Q. Has Trump caused indirect damage to Israel as well?
    A. Israel has long viewed NATO as a quasi-ally. Indeed, decades ago it unsuccessfully sought membership in NATO.
    But Trump has weakened NATO as a matter of policy. Israel is particularly vulnerable to global climate change.
    Trump withdrew from the Paris Agreement because he doesn’t believe in climate change or, for that matter, science.

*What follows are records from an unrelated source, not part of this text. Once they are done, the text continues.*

Definition on_mem {A} (m : M bytes A) : M madt_state A := zoom table_mem (λ t s, MadtState t (apics s)) m.
Definition on_apics {A} (m : M apic_state A) : M madt_state A := zoom apics (λ a s, MadtState (table_mem s) a) m.

Abbreviation sizeof_ACPI_SUBTABLE_HEADER := 2 (only parsing).
Abbreviation sizeof_ACPI_TABLE_MADT := 44 (only parsing).

Section Madt.
Variable dev : list mmio_event → Z → Z.
Variable KERNEL_VMA : Z.
Variable fresh : Z → ioapic.

(** A member of [n] bytes at offset [k] of a struct. *)
Definition member (n : nat) (p : Z) (k : nat) : M madt_state Z := on_mem (load_le n (u32 (p + Z.of_nat k))).

Definition acpi_madt_configure_apic_subtable (header : Z) : M madt_state unit :=
  Type_ ← member 1 header 0;
  match Type_ with
  | 0 =>
      Id ← member 1 header 3; ProcessorId ← member 1 header 2; LapicFlags ← member 4 header 4;
      mret tt (* apic_configure_lapic *)
  | 1 =>
      Id ← member 1 header 2; Address ← member 4 header 4; GlobalIrqBase ← member 4 header 8;
      on_apics (apic_configure_ioapic dev KERNEL_VMA fresh Id Address GlobalIrqBase)
  | 2 =>
      Bus ← member 1 header 2; SourceIrq ← member 1 header 3; GlobalIrq ← member 4 header 4;
      IntiFlags ← member 2 header 8;
      mret tt (* apic_configure_int_override *)
  | 3 =>
      GlobalIrq ← member 4 header 4; IntiFlags ← member 2 header 2;
      mret tt (* apic_configure_nmi_source *)
  | 4 =>
      ProcessorId ← member 1 header 2; Lint ← member 1 header 5; IntiFlags ← member 2 header 3;
      mret tt (* apic_configure_lapic_nmi *)
  | 5 =>
      Address ← member 8 header 4;
      mret tt (* apic_configure_lapic_override *)
  | _ => mret tt
  end.

(** [while(subtable_header < end)] *)
Fixpoint subtable_loop (fuel : nat) (subtable_header end_ : Z) (handler : Z → M madt_state unit) : M madt_state unit :=
  match fuel with
  | O => nofuel
  | S fuel =>
      if subtable_header <? end_ then
        Length ← member 1 subtable_header 1;
        if Length <? sizeof_ACPI_SUBTABLE_HEADER then mret tt
        else
          handler subtable_header;;
          Length ← member 1 subtable_header 1;
          subtable_loop fuel (u32 (subtable_header + Length)) end_ handler
      else mret tt
  end.

(** Every subtable has two bytes at least, so a walk that does not wrap around
    takes no more steps than there are bytes. *)
Definition acpi_foreach_subtable (table first : Z) (handler : Z → M madt_state unit) : M madt_state unit :=
  Length ← member 4 table 4;
  let end_ := u32 (table + Length) in
  subtable_loop (S (Z.to_nat (end_ - first))) first end_ handler.

Definition acpi_madt_foreach_subtable (madt : Z) (handler : Z → M madt_state unit) : M madt_state unit :=
  assert (negb (madt =? NULL)) "madt != NULL";;
  acpi_foreach_subtable madt (u32 (madt + sizeof_ACPI_TABLE_MADT)) handler.

Definition acpi_configure_apic (madt : Z) : M madt_state unit :=
  acpi_madt_foreach_subtable madt acpi_madt_configure_apic_subtable.

(** ** Well-formed tables *)

(** The bytes a subtable of each type has at least. *)
Definition least_length (type : Z) : nat :=
  match type with 0 => 8%nat | 1 => 12%nat | 2 => 10%nat | 3 => 8%nat | 4 => 6%nat | 5 => 12%nat | _ => 2%nat end.

(** A subtable: its second byte is its length, and its members are there. *)
Definition sub_ok (bs : list Z) : Prop :=
  ∃ type rest, bs = type :: Z.of_nat (length bs) :: rest ∧ (least_length type ≤ length bs)%nat.

Definition field (n : nat) (bs : list Z) (k : nat) : Z := le_value (take n (drop k bs)).

(** Identifier, address and first interrupt of the I/O APIC a subtable describes. *)
Definition ioapic_of (bs : list Z) : option (Z * Z * Z) :=
  match bs with
  | 1 :: _ => Some (field 1 bs 2, field 4 bs 4, field 4 bs 8)
  | _ => None
  end.

Lemma member_ok s p bs k n :
  array (table_mem s) p bs → 0 ≤ p → p + Z.of_nat (length bs) ≤ W32 → (k + n ≤ length bs)%nat → (0 < n)%nat →
  member n p k s = Ret (field n bs k) s.
Proof.
  intros Ha Hp He Hk Hn. unfold member, on_mem.
  rewrite (zoom_ret _ _ _ s _ _ (load_field_ok (table_mem s) p bs k n Ha Hp He Hk Hn)). by destruct s.
Qed.

Lemma least_length_ge type : (2 ≤ least_length type)%nat.
Proof. unfold least_length. repeat case_match; lia. Qed.

(** The walk calls the handler on every subtable, in order, and ends. *)
Lemma subtable_loop_ok handler (P : list (list Z) → madt_state → Prop) m all subs done p fuel s :
  (∀ d bs r q s, all = d ++ bs :: r → P d s → array m q bs → sub_ok bs → 0 ≤ q → q + Z.of_nat (length bs) < W32 →
    table_mem s = m → ∃ s', handler q s = Ret tt s' ∧ P (d ++ [bs]) s' ∧ table_mem s' = m) →
  all = done ++ subs → array m p (concat subs) → Forall sub_ok subs → 0 ≤ p → p + Z.of_nat (length (concat subs)) < W32 →
  (length (concat subs) < fuel)%nat → table_mem s = m → P done s →
  ∃ s', subtable_loop fuel p (p + Z.of_nat (length (concat subs))) handler s = Ret tt s' ∧ P all s' ∧ table_mem s' = m.
Proof.
  intros Hh Hall Ha Hok. revert done p fuel s Ha Hall. induction Hok as [|bs subs Hbs Hok IH];
    intros d p [|fuel] s Ha Hall Hp He Hf Hm HP; simpl in Hf; try lia.
  - exists s. simpl. rewrite Z.add_0_r, Z.ltb_irrefl. rewrite app_nil_r in Hall. by subst.
  - simpl concat in Ha, He, Hf |- *. rewrite length_app in He, Hf |- *. apply array_app in Ha as [Ha Ha'].
    destruct Hbs as (type & rest & Ebs & Hlen). pose proof (least_length_ge type).
    cbn [subtable_loop]. rewrite (proj2 (Z.ltb_lt p _)) by lia.
    assert (Hl : ∀ s', table_mem s' = m → member 1 p 1 s' = Ret (Z.of_nat (length bs)) s').
    { intros s' Hs'. rewrite (member_ok s' p bs 1 1) by (rewrite ?Hs'; done || lia). do 2 f_equal.
      unfold field. rewrite Ebs at 1. simpl. lia. }
    step (Hl s Hm). rewrite (proj2 (Z.ltb_ge _ 2)) by lia.
    destruct (Hh d bs subs p s) as (s1 & E1 & HP1 & Hm1); try done; try lia; [by exists type, rest|].
    step E1. step (Hl s1 Hm1). rewrite u32_small by lia.
    destruct (IH (d ++ [bs]) (p + Z.of_nat (length bs)) fuel s1) as (s' & E & HP' & Hm'); try done; try lia.
    { by rewrite <- app_assoc. }
    exists s'. split; [|done].
    by replace (p + Z.of_nat (length bs + length (concat subs))) with (p + Z.of_nat (length bs) + Z.of_nat (length (concat subs))) by lia.
Qed.

(** ** Registering the controllers of a table *)

Variable max_redirect : Z → Z.

Definition ioapic_entry (e : Z * Z * Z) : ioapic :=
  let '(id, phys, base) := e in new_ioapic id phys base (max_redirect phys).

(** Addresses the kernel can map, and controllers that report their size. *)
Definition entry_ok (e : Z * Z * Z) : Prop :=
  let '(id, phys, base) := e in
  (PAGE_SIZE | phys) ∧ 0 ≤ phys ∧ phys + PAGE_SIZE ≤ W32 ∧ ioapic_version dev phys (max_redirect phys).

Definition entry_cost : Z := 32 + 2 * PAGE_SIZE.

(** The state after the subtables [subs], starting from [s0]. *)
Definition configured (s0 : apic_state) (subs : list (list Z)) (s : apic_state) : Prop :=
  let es := omap ioapic_of subs in
  let pd := _current_page_dir (pages s0) in
  ∃ l, apic_inv KERNEL_VMA s l ∧ l ≡ₚ ioapic_entry <$> es ∧ Sorted base_le l ∧
    lay_grows (Z.of_nat (length es) * entry_cost) (play (pages s0)) (play (pages s)) ∧ same_regs (pages s0) (pages s) ∧
    ∀ v, 0 ≤ v < W32 → translate KERNEL_VMA (pages s) pd v =
      if decide (Exists (λ e, e.1.2 ≤ v < e.1.2 + PAGE_SIZE) es) then Some v
      else translate KERNEL_VMA (pages s0) pd v.

Lemma configured_step s0 subs bs e s :
  configured s0 subs s → ioapic_of bs = Some e → entry_ok e →
  Z.of_nat (length subs) < 2 ^ 30 →
  memory_start (play (pages s0)) + (Z.of_nat (length (omap ioapic_of subs)) + 1) * entry_cost ≤ memory_end (play (pages s0)) →
  ∃ s', apic_configure_ioapic dev KERNEL_VMA fresh (e.1.1) (e.1.2) (e.2) s = Ret tt s' ∧ configured s0 (subs ++ [bs]) s'.
Proof.
  intros (l & Hinv & Hp & Hso & Hg & Hr & Ht) Hbs He Hn Hroom. destruct e as [[id phys] base]. destruct He as (Hal & H0 & H1 & Hv).
  pose proof Hg as (_ & Hme & Hms).
  assert (Hlen : (length l ≤ length subs)%nat).
  { rewrite Hp, length_fmap. clear. induction subs as [|x subs IH]; [done|].
    change (omap ioapic_of (x :: subs)) with (match ioapic_of x with Some y => y :: omap ioapic_of subs | None => omap ioapic_of subs end).
    destruct (ioapic_of x); cbn [length]; lia. }
  destruct (configure_ioapic_ok dev KERNEL_VMA fresh s l id phys base (max_redirect phys)) as (s' & l' & E & Hinv' & Hp' & Hso' & Hg' & Hr' & Ht');
    try done; [lia|rewrite Hme; fold entry_cost; lia|].
  exists s'. split; [done|]. exists l'. rewrite omap_app. cbn [omap list_omap]. rewrite Hbs. split_and!; try done.
  - rewrite Hp', Hp, fmap_app. cbn. by rewrite <- Permutation_cons_append.
  - rewrite length_app. cbn [length]. replace (Z.of_nat _ * entry_cost) with (Z.of_nat (length (omap ioapic_of subs)) * entry_cost + entry_cost) by lia.
    eapply lay_grows_trans; [exact Hg|exact Hg'].
  - unfold same_regs in *. by rewrite Hr'.
  - intros v Hv'. injection Hr as _ Hpd _ _. rewrite Hpd in Ht'. rewrite Ht' by done. rewrite Ht by done.
    destruct (decide (phys ≤ v < phys + PAGE_SIZE)) as [Hin|Hout].
    + rewrite decide_True; [done|]. apply Exists_app. right. by constructor.
    + destruct (decide (Exists _ (omap ioapic_of subs))) as [Hx|Hx].
      * rewrite decide_True; [done|]. apply Exists_app. by left.
      * rewrite decide_False; [done|]. rewrite Exists_app, Exists_cons, Exists_nil. tauto.
Qed.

    Israel seeks strong commercial and strategic relationships with Europe and China; Trump’s confrontational China and
    Europe policies render that more difficult.
    
    All these are elements in Israel’s overall security well-being. Trump has weakened them. His policies have weakened
    US global influence. When Israel’s primary historic ally has less clout in the world, that too is bad for Israel.
Q. Your bottom line?
    A. President Trump is not a strategic thinker. He is woefully uninformed about the world. He often neither reads
    nor listens to intelligence briefings. He is all about money and the money-making angle in any relationship. In
    this sense, he is incapable of being a true friend of any country, particularly one like Israel whose strategic
    well-being is multi-dimensional and nuanced.
    
    Former Head of Mossad Shavtai Shavit got it right last month: “President Donald Trump is not a man of vision, of
    defining goals, systematic staff work and conceiving strategies. . . . A superficial examination of his policy
    toward Israel in his first term proves this: every decision, proclamation or action of his connected to Israel
    stands alone, divorced from any diplomatic vision, strategy or comprehensive plan. It certainly does not reflect
    the long history of Israel-US relations that are founded on shared values and the American historical commitment to
    Israel.”
    
    Shavit is a former intelligence chief. Did we mention that Israel’s intelligence chiefs almost universally have
    rejected as counter-productive Trump’s and Netanyahu’s approach to Iran’s nuclear project?
    
    This Q & A is about Trump. But Trump and Netanyahu are a pair. The latter allied himself with Republicans and
    Evangelicals back in Obama’s day, thereby undermining US-Israel strategic consensus. Trump has vastly expanded the
    damage to the concept of across-the-board American and American Jewish support for Israel. The two leaders have
    nurtured one another’s disastrous policies toward the Palestinians and Iran. So let’s hear it for the normalization
    deal with the UAE and Bahrain. It is rare good news in an otherwise ruinous US-Israel reality under Trump.